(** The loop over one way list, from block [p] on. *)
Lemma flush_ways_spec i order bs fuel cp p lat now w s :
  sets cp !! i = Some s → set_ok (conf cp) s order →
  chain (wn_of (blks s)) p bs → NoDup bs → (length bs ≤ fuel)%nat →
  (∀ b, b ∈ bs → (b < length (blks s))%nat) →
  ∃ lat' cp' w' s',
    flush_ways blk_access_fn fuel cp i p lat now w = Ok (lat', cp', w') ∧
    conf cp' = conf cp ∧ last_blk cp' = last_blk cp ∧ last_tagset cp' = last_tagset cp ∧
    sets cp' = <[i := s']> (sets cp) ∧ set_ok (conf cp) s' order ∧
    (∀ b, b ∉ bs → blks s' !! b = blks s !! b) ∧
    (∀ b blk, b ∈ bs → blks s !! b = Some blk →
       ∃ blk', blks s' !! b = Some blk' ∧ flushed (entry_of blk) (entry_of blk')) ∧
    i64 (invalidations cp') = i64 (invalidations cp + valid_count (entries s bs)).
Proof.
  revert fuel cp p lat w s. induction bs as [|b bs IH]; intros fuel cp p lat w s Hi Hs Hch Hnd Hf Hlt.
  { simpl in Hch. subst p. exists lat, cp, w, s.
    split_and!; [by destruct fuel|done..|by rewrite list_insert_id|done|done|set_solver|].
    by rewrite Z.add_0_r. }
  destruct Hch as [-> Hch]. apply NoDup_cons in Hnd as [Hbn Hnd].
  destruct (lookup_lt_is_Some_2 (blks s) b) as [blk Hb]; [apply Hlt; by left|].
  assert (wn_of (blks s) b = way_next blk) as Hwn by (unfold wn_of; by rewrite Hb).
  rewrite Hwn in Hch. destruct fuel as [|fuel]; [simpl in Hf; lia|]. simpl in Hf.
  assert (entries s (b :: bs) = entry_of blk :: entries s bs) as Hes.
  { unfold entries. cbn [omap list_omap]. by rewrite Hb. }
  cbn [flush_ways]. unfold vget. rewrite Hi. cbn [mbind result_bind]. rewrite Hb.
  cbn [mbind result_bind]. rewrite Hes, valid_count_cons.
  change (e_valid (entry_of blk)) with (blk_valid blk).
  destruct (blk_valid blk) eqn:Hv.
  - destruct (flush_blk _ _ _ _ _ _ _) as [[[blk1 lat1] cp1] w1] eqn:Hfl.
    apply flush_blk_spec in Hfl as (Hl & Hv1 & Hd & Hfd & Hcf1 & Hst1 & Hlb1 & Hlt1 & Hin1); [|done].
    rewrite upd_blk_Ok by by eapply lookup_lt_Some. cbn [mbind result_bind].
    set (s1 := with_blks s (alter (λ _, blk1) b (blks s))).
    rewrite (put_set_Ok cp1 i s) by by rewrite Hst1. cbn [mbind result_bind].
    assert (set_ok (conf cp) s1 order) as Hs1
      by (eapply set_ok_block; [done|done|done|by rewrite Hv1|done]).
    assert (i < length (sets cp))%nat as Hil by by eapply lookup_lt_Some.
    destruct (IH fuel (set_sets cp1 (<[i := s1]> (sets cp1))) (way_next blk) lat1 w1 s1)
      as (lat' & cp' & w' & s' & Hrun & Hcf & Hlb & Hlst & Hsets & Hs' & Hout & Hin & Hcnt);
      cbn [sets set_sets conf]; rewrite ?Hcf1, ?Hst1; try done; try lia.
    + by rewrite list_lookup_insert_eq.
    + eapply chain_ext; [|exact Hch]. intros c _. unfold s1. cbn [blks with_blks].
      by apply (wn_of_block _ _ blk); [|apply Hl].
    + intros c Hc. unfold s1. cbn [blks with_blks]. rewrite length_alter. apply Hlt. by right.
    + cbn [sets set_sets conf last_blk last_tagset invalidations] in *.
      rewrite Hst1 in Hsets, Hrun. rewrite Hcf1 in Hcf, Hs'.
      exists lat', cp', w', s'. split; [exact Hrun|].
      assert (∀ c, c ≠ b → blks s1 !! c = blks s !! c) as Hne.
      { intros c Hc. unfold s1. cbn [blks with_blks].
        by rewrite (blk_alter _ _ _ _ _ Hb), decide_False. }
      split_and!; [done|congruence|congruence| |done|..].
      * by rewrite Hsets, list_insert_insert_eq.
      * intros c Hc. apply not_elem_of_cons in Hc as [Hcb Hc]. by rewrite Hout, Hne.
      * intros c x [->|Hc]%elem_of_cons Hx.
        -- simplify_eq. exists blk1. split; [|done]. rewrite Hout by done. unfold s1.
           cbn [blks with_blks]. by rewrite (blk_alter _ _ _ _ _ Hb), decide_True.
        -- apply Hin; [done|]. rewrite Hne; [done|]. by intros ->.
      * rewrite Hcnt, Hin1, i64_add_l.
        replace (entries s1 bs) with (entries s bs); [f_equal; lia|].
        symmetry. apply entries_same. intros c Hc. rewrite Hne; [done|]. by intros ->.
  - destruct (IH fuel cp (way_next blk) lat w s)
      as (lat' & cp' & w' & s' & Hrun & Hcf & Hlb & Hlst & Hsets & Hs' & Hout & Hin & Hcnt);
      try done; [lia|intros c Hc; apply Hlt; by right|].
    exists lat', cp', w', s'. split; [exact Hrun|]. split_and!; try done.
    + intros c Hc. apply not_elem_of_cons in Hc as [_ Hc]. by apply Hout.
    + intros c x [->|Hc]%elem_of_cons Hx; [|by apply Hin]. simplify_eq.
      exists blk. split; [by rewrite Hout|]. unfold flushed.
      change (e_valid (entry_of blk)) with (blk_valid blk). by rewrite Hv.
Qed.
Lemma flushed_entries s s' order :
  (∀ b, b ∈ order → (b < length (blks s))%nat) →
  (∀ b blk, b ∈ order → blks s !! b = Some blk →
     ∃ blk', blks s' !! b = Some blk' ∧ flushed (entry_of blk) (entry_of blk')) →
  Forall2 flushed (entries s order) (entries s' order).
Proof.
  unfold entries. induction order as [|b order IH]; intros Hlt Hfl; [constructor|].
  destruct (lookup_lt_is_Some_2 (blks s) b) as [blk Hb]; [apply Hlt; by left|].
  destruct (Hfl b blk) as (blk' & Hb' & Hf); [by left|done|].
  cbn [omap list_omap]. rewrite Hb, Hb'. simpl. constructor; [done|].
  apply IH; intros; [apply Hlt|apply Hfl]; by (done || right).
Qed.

════════════════

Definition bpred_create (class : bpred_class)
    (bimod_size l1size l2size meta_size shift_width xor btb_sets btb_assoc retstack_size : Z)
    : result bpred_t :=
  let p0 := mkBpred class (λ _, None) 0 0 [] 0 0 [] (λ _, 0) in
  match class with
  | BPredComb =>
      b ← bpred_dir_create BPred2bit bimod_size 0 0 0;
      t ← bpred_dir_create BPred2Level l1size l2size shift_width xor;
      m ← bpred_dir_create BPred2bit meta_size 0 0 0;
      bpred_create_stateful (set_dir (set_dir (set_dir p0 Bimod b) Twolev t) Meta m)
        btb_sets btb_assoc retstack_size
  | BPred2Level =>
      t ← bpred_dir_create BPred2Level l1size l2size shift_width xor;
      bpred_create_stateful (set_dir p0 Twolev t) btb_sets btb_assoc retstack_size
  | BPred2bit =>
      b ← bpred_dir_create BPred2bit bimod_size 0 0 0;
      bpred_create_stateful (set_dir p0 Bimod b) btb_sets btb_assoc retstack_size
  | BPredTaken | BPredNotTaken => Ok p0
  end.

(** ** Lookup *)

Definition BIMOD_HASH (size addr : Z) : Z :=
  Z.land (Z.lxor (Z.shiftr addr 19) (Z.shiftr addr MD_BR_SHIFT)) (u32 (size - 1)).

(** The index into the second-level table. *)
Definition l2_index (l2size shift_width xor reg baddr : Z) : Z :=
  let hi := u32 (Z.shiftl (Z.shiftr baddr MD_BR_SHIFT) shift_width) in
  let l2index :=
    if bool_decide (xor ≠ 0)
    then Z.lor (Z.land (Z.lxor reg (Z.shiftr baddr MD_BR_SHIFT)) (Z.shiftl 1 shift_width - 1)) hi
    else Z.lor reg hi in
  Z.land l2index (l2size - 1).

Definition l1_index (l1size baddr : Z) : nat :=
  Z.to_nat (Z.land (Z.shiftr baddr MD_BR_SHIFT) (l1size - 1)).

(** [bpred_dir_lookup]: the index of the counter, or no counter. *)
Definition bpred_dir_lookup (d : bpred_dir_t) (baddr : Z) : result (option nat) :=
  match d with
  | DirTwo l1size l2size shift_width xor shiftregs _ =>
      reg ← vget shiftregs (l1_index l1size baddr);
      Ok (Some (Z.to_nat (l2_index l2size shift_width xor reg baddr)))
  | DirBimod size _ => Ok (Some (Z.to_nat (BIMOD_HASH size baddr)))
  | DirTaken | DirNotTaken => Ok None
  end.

════════════════

> Task requirements:
In the listing above, find the line with "destruct (blk_valid blk) eqn:Hv." and the line with "rewrite Hsets, list_insert_insert_eq."; set down exactly those two lines and every line between them, nothing more.

> Your response:
  destruct (blk_valid blk) eqn:Hv.
  - destruct (flush_blk _ _ _ _ _ _ _) as [[[blk1 lat1] cp1] w1] eqn:Hfl.
    apply flush_blk_spec in Hfl as (Hl & Hv1 & Hd & Hfd & Hcf1 & Hst1 & Hlb1 & Hlt1 & Hin1); [|done].
    rewrite upd_blk_Ok by by eapply lookup_lt_Some. cbn [mbind result_bind].
    set (s1 := with_blks s (alter (λ _, blk1) b (blks s))).
    rewrite (put_set_Ok cp1 i s) by by rewrite Hst1. cbn [mbind result_bind].
    assert (set_ok (conf cp) s1 order) as Hs1
      by (eapply set_ok_block; [done|done|done|by rewrite Hv1|done]).
    assert (i < length (sets cp))%nat as Hil by by eapply lookup_lt_Some.
    destruct (IH fuel (set_sets cp1 (<[i := s1]> (sets cp1))) (way_next blk) lat1 w1 s1)
      as (lat' & cp' & w' & s' & Hrun & Hcf & Hlb & Hlst & Hsets & Hs' & Hout & Hin & Hcnt);
      cbn [sets set_sets conf]; rewrite ?Hcf1, ?Hst1; try done; try lia.
    + by rewrite list_lookup_insert_eq.
    + eapply chain_ext; [|exact Hch]. intros c _. unfold s1. cbn [blks with_blks].
      by apply (wn_of_block _ _ blk); [|apply Hl].
    + intros c Hc. unfold s1. cbn [blks with_blks]. rewrite length_alter. apply Hlt. by right.
    + cbn [sets set_sets conf last_blk last_tagset invalidations] in *.
      rewrite Hst1 in Hsets, Hrun. rewrite Hcf1 in Hcf, Hs'.
      exists lat', cp', w', s'. split; [exact Hrun|].
      assert (∀ c, c ≠ b → blks s1 !! c = blks s !! c) as Hne.
      { intros c Hc. unfold s1. cbn [blks with_blks].
        by rewrite (blk_alter _ _ _ _ _ Hb), decide_False. }
      split_and!; [done|congruence|congruence| |done|..].
      * by rewrite Hsets, list_insert_insert_eq.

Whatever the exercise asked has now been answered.